The emperor has no clothes, and it turns out the tailors are charging overtime.
Microsoft is quietly canceling most of its Claude Code licenses just six months after rolling them out to employees - a move that speaks volumes about the economics of AI in practice versus AI in PowerPoint presentations. The company that's betting its future on AI apparently can't justify the cost of its own AI coding tools.
Let that irony sink in.
This isn't just Microsoft. Uber's CTO reported burning through the company's entire 2026 AI coding tool budget in just four months. An Nvidia executive - at a company literally selling the GPUs that power AI - admitted "for my team, the cost of compute is far beyond the costs of the employees."
These aren't anti-AI Luddites. These are companies at the cutting edge of the technology, with every incentive to make it work. And they're discovering that at scale, the math doesn't add up.
Here's what the AI hype cycle promised: tools that would multiply developer productivity by 10x, eliminate grunt work, and let companies do more with fewer people. The ROI seemed obvious. Of course you'd pay for a tool that makes developers more productive.
But there was always a question nobody wanted to ask too loudly: what if the tools cost more than the productivity gains they generate?
Turns out that's not a hypothetical. It's the reality these companies are living with.
The problem is that AI inference isn't like traditional software licensing. Every query burns compute. Every autocomplete suggestion hits an API. Every code generation request racks up costs. And at the scale of thousands of developers making hundreds of requests per day, those costs multiply fast.
Traditional software has beautiful economics: build once, sell infinite copies at near-zero marginal cost. AI tools have the opposite profile: every use incurs real, ongoing compute costs. You can't just sell more seats to improve your margins - each additional user increases your infrastructure burden.
Microsoft's solution? Push employees from Claude Code to GitHub Copilot - which Microsoft owns and can therefore run at internal cost. That's not a vote of confidence in AI economics. That's vertical integration to make the unit economics survivable.
The implications here are bigger than just coding assistants. If AI tools can't pay for themselves in one of their most promising use cases - helping developers write code - where exactly is the business case compelling?

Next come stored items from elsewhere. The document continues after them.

(** X7. Acceptance is monotone in time: if a request at one clock reading
    is accepted, a request at any later reading, the store being the same,
    is accepted as well. *)
Theorem sendOTP_accepted_later email w now1 now2 rnd1 rnd2 c1 c2 r w1' :
  sendOTP email now1 rnd1 Delivered c1 w = (Normal r, w1') -> valid r = true ->
  now1 <= now2 ->
  fst (sendOTP email now2 rnd2 Delivered c2 w) = Normal {| msg := msg_sent; valid := true |}.
Proof.
  intros Hrun Hvalid Hle.
  destruct (sendOTP_committed _ _ _ _ _ _ _ Hrun Hvalid) as (seg & Hs & Hd & Hb & _).
  apply (sendOTP_accepted_iff _ _ _ _ _ _ Hs Hd).
  exact (backoff_monotone _ _ _ Hle Hb).
Qed.

Lemma sendOTP_accepted_later_witness :
  fst (sendOTP "a@b.com" 5000000 (fun _ => 7%nat) Delivered 5000100 w1)
  = Normal {| msg := msg_sent; valid := true |}.
Proof.
  apply (sendOTP_accepted_later "a@b.com" w1 1060000 5000000 sample_rnd (fun _ => 7%nat)
           1061000 5000100 {| msg := msg_sent; valid := true |}
           (snd (sendOTP "a@b.com" 1060000 sample_rnd Delivered 1061000 w1))).
  - vm_compute. reflexivity.
  - reflexivity.
  - lia.
Defined.

(** X8. Waiting the time shown is enough when the clamp does not apply: if
    a request is denied and the seconds left, [ceil((limit - elapsed) /
    1000)], do not exceed the 21600 of the validity window, then the message
    is the one for that number of seconds, a request made that many seconds
    later is accepted, and so is one made after that number of seconds
    rounded up to minutes (what the message shows above 120 seconds). *)
Theorem shown_wait_suffices email seg w e last now rnd now' :
  split "@"%char email !! 1%nat = Some seg ->
  includes (disposableMails w) (toLowerCase seg) = false ->
  OTP w !! email = Some e -> lastSendTime e = Some last -> last <> 0 ->
  let limit := OTP_RATE_LIMIT_MS * 2 ^ Z.max 0 (recentSendCount e - 1) in
  let secondsLeft := ceil_div (limit - (now - last)) 1000 in
  now - last < limit -> secondsLeft <= 21600 ->
  sendOTP email now rnd Delivered now' w
    = (Normal {| msg := spec_wait_message secondsLeft; valid := false |}, w) /\
  fst (sendOTP email (now + 1000 * secondsLeft) rnd Delivered now' w)
    = Normal {| msg := msg_sent; valid := true |} /\
  fst (sendOTP email (now + 60000 * ceil_div secondsLeft 60) rnd Delivered now' w)
    = Normal {| msg := msg_sent; valid := true |}.
Proof.
  intros Hs Hd He Hl Hnz limit secondsLeft Hlt Hclamp.
  pose proof (ceil_div_spec (limit - (now - last)) 1000 ltac:(lia)) as Hsec.
  pose proof (ceil_div_spec secondsLeft 60 ltac:(lia)) as Hmin.
  fold secondsLeft in Hsec.
  split.
  - pose proof (backoff_denies e last now Hl Hnz Hlt) as Hb. fold limit secondsLeft in Hb.
    rewrite <- He in Hb. rewrite (sendOTP_denied _ _ _ _ _ _ _ _ Hs Hd Hb).
    change (OTP_EXPIRE_MS / 1000) with 21600. rewrite Z.min_l by lia. reflexivity.
  - split; apply (sendOTP_accepted_iff _ _ _ _ _ _ Hs Hd); rewrite He;
      apply (backoff_allows e last _ Hl); fold limit; lia.
Qed.

Lemma shown_wait_suffices_witness :
  sendOTP "a@b.com" 1030000 sample_rnd Delivered 1061000 w1
    = (Normal {| msg := "Veuillez attendre 30 secondes avant de demander à nouveau un code";
                 valid := false |}, w1) /\
  fst (sendOTP "a@b.com" (1030000 + 1000 * 30) sample_rnd Delivered 1061000 w1)
    = Normal {| msg := msg_sent; valid := true |}.
Proof.
  destruct (shown_wait_suffices "a@b.com" "b.com" w1
              {| code := "123456"; lastSendTime := Some 1000000; recentSendCount := 1 |}
              1000000 1030000 sample_rnd 1061000) as (Hmsg & Hsec & _).
  - reflexivity.
  - vm_compute. reflexivity.
  - vm_compute. reflexivity.
  - reflexivity.
  - discriminate.
  - vm_compute. reflexivity.
  - vm_compute. discriminate.
  - split; [exact Hmsg | exact Hsec].
Defined.

(** X9. When the clamp applies the time shown is not enough: if more than
    21600 seconds are left, the message shows 360 minutes, and a request 360
    minutes later, the record being still there, is denied again. *)
Theorem clamped_wait_does_not_suffice email seg w e last now rnd d now' :
  split "@"%char email !! 1%nat = Some seg ->
  includes (disposableMails w) (toLowerCase seg) = false ->
  OTP w !! email = Some e -> lastSendTime e = Some last -> last <> 0 ->
  let limit := OTP_RATE_LIMIT_MS * 2 ^ Z.max 0 (recentSendCount e - 1) in
  21600 < ceil_div (limit - (now - last)) 1000 ->
  sendOTP email now rnd d now' w
    = (Normal {| msg := "Veuillez attendre 360 minutes avant de demander à nouveau un code";
                 valid := false |}, w) /\
  exists r, sendOTP email (now + 360 * 60000) rnd d now' w = (Normal r, w) /\
            valid r = false /\ String.prefix "Veuillez attendre " (msg r) = true.
Proof.
  intros Hs Hd He Hl Hnz limit Hclamp.
  pose proof (ceil_div_spec (limit - (now - last)) 1000 ltac:(lia)) as Hsec.
  assert (Hlt : now - last < limit) by lia.
  split.
  - pose proof (backoff_denies e last now Hl Hnz Hlt) as Hb. fold limit in Hb.
    rewrite <- He in Hb. rewrite (sendOTP_denied _ _ _ _ _ _ _ _ Hs Hd Hb).
    change (OTP_EXPIRE_MS / 1000) with 21600. rewrite Z.min_r by lia. reflexivity.
  - assert (Hlt' : now + 360 * 60000 - last < limit) by lia.
    pose proof (backoff_denies e last _ Hl Hnz Hlt') as Hb.
    rewrite <- He in Hb. rewrite (sendOTP_denied _ _ _ _ _ _ _ _ Hs Hd Hb).
    eexists. split; [reflexivity|]. split; [reflexivity|]. apply spec_wait_message_prefix.
Qed.

Lemma clamped_wait_does_not_suffice_witness :
  sendOTP "a@b.com" 31670000 sample_rnd Delivered 31670500 w10
    = (Normal {| msg := "Veuillez attendre 360 minutes avant de demander à nouveau un code";
                 valid := false |}, w10) /\
  exists r, sendOTP "a@b.com" (31670000 + 360 * 60000) sample_rnd Delivered 31670500 w10
            = (Normal r, w10) /\
            valid r = false /\ String.prefix "Veuillez attendre " (msg r) = true.
Proof.
  apply (clamped_wait_does_not_suffice "a@b.com" "b.com" w10
           {| code := "123456"; lastSendTime := Some 31669000; recentSendCount := 10 |}
           31669000).
  - reflexivity.
  - vm_compute. reflexivity.
  - exact w10_record.
  - reflexivity.
  - discriminate.
  - vm_compute. reflexivity.
Defined.

(** X10. The number shown in a denial is bounded: a wait in seconds shows
    between 1 and 120, in the singular only for 1; a wait in minutes shows
    between 3 and 360 and is always in the plural.  Every denial has
    [valid = false]. *)
Theorem denial_message_range entry now r :
  backoff_denial entry now = Some r ->
  valid r = false /\
  exists n,
    (1 <= n <= 120 /\
     msg r = "Veuillez attendre " ++ pretty n ++ " seconde" ++ (if n =? 1 then "" else "s")
             ++ " avant de demander à nouveau un code") \/
    (3 <= n <= 360 /\
     msg r = "Veuillez attendre " ++ pretty n
             ++ " minutes avant de demander à nouveau un code").
Proof.
  intros Hb. split; [exact (backoff_denial_invalid _ _ _ Hb)|].
  destruct entry as [e|]; [|discriminate Hb].
  destruct (truthy (lastSendTime e)) eqn:Ht.
  2: { rewrite (backoff_no_time e now Ht) in Hb. discriminate Hb. }
  destruct (lastSendTime e) as [last|] eqn:Hl; [|discriminate Ht].
  simpl in Ht. destruct (Z.eqb_spec last 0) as [|Hnz]; [discriminate Ht|].
  set (limit := OTP_RATE_LIMIT_MS * 2 ^ Z.max 0 (recentSendCount e - 1)).
  destruct (Z.lt_ge_cases (now - last) limit) as [Hlt|Hge].
  2: { rewrite (backoff_allows e last now Hl Hge) in Hb. discriminate Hb. }
  rewrite (backoff_denies e last now Hl Hnz Hlt) in Hb. injection Hb as <-.
  fold limit. change (OTP_EXPIRE_MS / 1000) with 21600.
  set (secs := Z.min (ceil_div (limit - (now - last)) 1000) 21600).
  assert (Hsecs : 1 <= secs <= 21600).
  { pose proof (ceil_div_pos (limit - (now - last)) 1000). subst secs. lia. }
  cbn [msg]. unfold spec_wait_message.
  destruct (Z.ltb_spec 120 secs) as [Hm|Hs].
  - exists (ceil_div secs 60). right.
    pose proof (ceil_div_spec secs 60 ltac:(lia)) as Hc.
    split; [lia|].
    destruct (Z.eqb_spec (ceil_div secs 60) 1); [lia|]. reflexivity.
  - exists secs. left. split; [lia|]. reflexivity.
Qed.

Lemma denial_message_range_witness :
  exists n,
    (1 <= n <= 120 /\
     "Veuillez attendre 30 secondes avant de demander à nouveau un code"
     = "Veuillez attendre " ++ pretty n ++ " seconde" ++ (if n =? 1 then "" else "s")
       ++ " avant de demander à nouveau un code") \/
    (3 <= n <= 360 /\
     "Veuillez attendre 30 secondes avant de demander à nouveau un code"
     = "Veuillez attendre " ++ pretty n
       ++ " minutes avant de demander à nouveau un code").
Proof.
  refine (proj2 (denial_message_range
                   (Some {| code := "123456"; lastSendTime := Some 1000000; recentSendCount := 1 |})
                   1030000
                   {| msg := "Veuillez attendre 30 secondes avant de demander à nouveau un code";
                      valid := false |} _)).
  vm_compute. reflexivity.
Defined.

(** ** An invariant of the store *)

Lemma store_consistent_delete email w :
  store_consistent w -> store_consistent (with_OTP (delete email) w).
Proof.
  intros Hinv email' e He. simpl in He.
  apply lookup_delete_Some in He as [_ He]. exact (Hinv email' e He).
Qed.

Lemma store_consistent_step a w : store_consistent w -> store_consistent (step a w).
Proof.
  intros Hinv. destruct a as [email now rnd d now'|email otp|t now]; simpl.
  - destruct (split "@"%char email !! 1%nat) as [seg|] eqn:Hs.
    2: { rewrite sendOTP_no_segment by exact Hs. exact Hinv. }
    destruct (includes (disposableMails w) (toLowerCase seg)) eqn:Hd.
    { rewrite (sendOTP_disposable _ _ _ _ _ _ _ Hs Hd). exact Hinv. }
    destruct (backoff_denial (OTP w !! email) now) as [r|] eqn:Hb.
    { rewrite (sendOTP_denied _ _ _ _ _ _ _ _ Hs Hd Hb). exact Hinv. }
    assert (Hprev : 0 <= default 0 (recentSendCount <$> OTP w !! email) /\
                    (OTP w !! email ≫= lastSendTime = None
                     <-> default 0 (recentSendCount <$> OTP w !! email) = 0) /\
                    (forall t, OTP w !! email ≫= lastSendTime = Some t ->
                               GuardedExpiry email t OTP_EXPIRE_MS ∈ timers w)).
    { destruct (OTP w !! email) as [e0|] eqn:He0; simpl.
      - destruct (Hinv email e0 He0) as [[Hc Hiff] Ht]. auto.
      - split; [lia|]. split; [tauto | discriminate]. }
    destruct Hprev as (Hc & Hiff & Ht).
    destruct d.
    + rewrite (sendOTP_delivered _ _ _ _ _ _ Hs Hd Hb). intros email' e He. simpl in He |- *.
      destruct (decide (email = email')) as [<-|Hne].
      * rewrite lookup_insert_eq in He. injection He as <-.
        unfold entry_consistent.
        cbn [recentSendCount lastSendTime incr_recentSendCount set_lastSendTime fresh_entry].
        split; [split; [lia | split; [discriminate | lia]]|].
        intros t [= <-]. apply elem_of_app. right. apply list_elem_of_singleton. reflexivity.
      * rewrite lookup_insert_ne in He by exact Hne.
        destruct (Hinv email' e He) as [Hcons Htm]. split; [exact Hcons|].
        intros t Hl. apply elem_of_app. left. exact (Htm t Hl).
    + rewrite (sendOTP_rejected _ _ _ _ _ _ Hs Hd Hb). intros email' e He. simpl in He |- *.
      destruct (decide (email = email')) as [<-|Hne].
      * rewrite lookup_insert_eq in He. injection He as <-.
        unfold entry_consistent. cbn [recentSendCount lastSendTime fresh_entry].
        split; [split; assumption | exact Ht].
      * rewrite lookup_insert_ne in He by exact Hne. exact (Hinv email' e He).
  - destruct (validateOTP_cases email otp w) as [(e & _ & _ & _ & ->)|[_ ->]]; simpl.
    + apply store_consistent_delete. exact Hinv.
    + exact Hinv.
  - destruct t as [email expected delay|email delay]; simpl.
    + rewrite expiry_callback_run. simpl.
      destruct (OTP w !! email ≫= lastSendTime) as [last|]; [|exact Hinv].
      match goal with |- context [if ?b then _ else _] => destruct b end.
      * apply store_consistent_delete. exact Hinv.
      * exact Hinv.
    + apply (store_consistent_delete email w Hinv).
Qed.

Lemma run_store_consistent file acts :
  store_consistent (run acts (initial_world file)).
Proof.
  assert (Hgen : forall w, store_consistent w -> store_consistent (run acts w)).
  { induction acts as [|a acts IH]; intros w Hinv; [exact Hinv|].
    simpl. apply IH. apply store_consistent_step. exact Hinv. }
  apply Hgen. intros email e He. simpl in He. rewrite lookup_empty in He. discriminate.
Qed.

Customer service chatbots? Maybe, if you're replacing expensive call centers. But most chatbots are supplementing human support rather than replacing it, because customers get frustrated with AI limitations and demand human escalation.
Content creation? Sure, if you don't care much about quality or originality. But quality content still requires human oversight, editing, and strategic direction - which means you're paying for AI and people.

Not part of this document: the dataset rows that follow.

(** X5: a closed descriptor is gone and nothing else is.  Closing an open
    descriptor succeeds with NO_ERR; afterwards the descriptor is not open,
    so that a read, a write or a second close through it returns -1 with
    NO_FILE and changes nothing but the error code, while every other
    descriptor is open exactly as before, whether or not the table was
    shrunk. *)
Theorem closed_descriptor_is_gone (st : ufs) (fd : Z) (d : filedesc) :
  ufs_ok st -> locate_descriptor st fd = Some d ->
  exists st',
    ufs_close st fd = Some (st', 0) /\ ufs_errno st' = UFS_ERR_NO_ERR
    /\ locate_descriptor st' fd = None
    /\ (forall fd2, fd2 <> fd -> locate_descriptor st' fd2 = locate_descriptor st fd2)
    /\ ufs_close st' fd = Some (set_error UFS_ERR_NO_FILE st', -1)
    /\ (forall size, ufs_read st' fd size = Some (set_error UFS_ERR_NO_FILE st', -1, []))
    /\ (forall buf size,
          ufs_write st' fd buf size = Some (set_error UFS_ERR_NO_FILE st', -1)).
Proof.
  intros Hok Hloc. pose proof Hok as (Hwf & _).
  destruct (descriptor_target st fd d Hok Hloc) as (f & Hf & _).
  destruct (ufs_close_spec st fd d f Hwf Hloc Hf)
    as (st' & Hclose & Hwf' & _ & Ht & _ & _ & _ & He).
  apply locate_descriptor_Some in Hloc as Hfd. destruct Hfd as [Hfd _].
  assert (Hgone : locate_descriptor st' fd = None).
  { rewrite locate_mjoin by (done || lia). rewrite Ht. by rewrite decide_True. }
  exists st'. split_and!; try done.
  - intros fd2 Hne. destruct (decide (0 <= fd2)) as [H2|H2].
    + rewrite !locate_mjoin by done. rewrite Ht. rewrite decide_False by lia. done.
    + by rewrite !locate_negative by lia.
  - by apply ufs_close_unopened.
  - intros size. unfold ufs_read. by rewrite Hgone.
  - intros buf size. unfold ufs_write. by rewrite Hgone.
Qed.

Data analysis? Again, the AI can generate insights, but someone needs to validate them, contextualize them, and make decisions based on them.
The pattern is clear: AI is great at augmentation but expensive at automation. It can make skilled workers more productive, but it can't yet replace them at a lower cost.
This doesn't mean AI is useless. It means the use cases that make economic sense are narrower than the industry wants to admit. And it means a lot of companies are about to discover that the AI tools they adopted enthusiastically are too expensive to scale.
We're heading into the hangover phase of the AI hype cycle. The demos were impressive. The potential is real. But the business case? That's still very much a work in progress.
The technology is impressive. The question is whether anyone can afford it.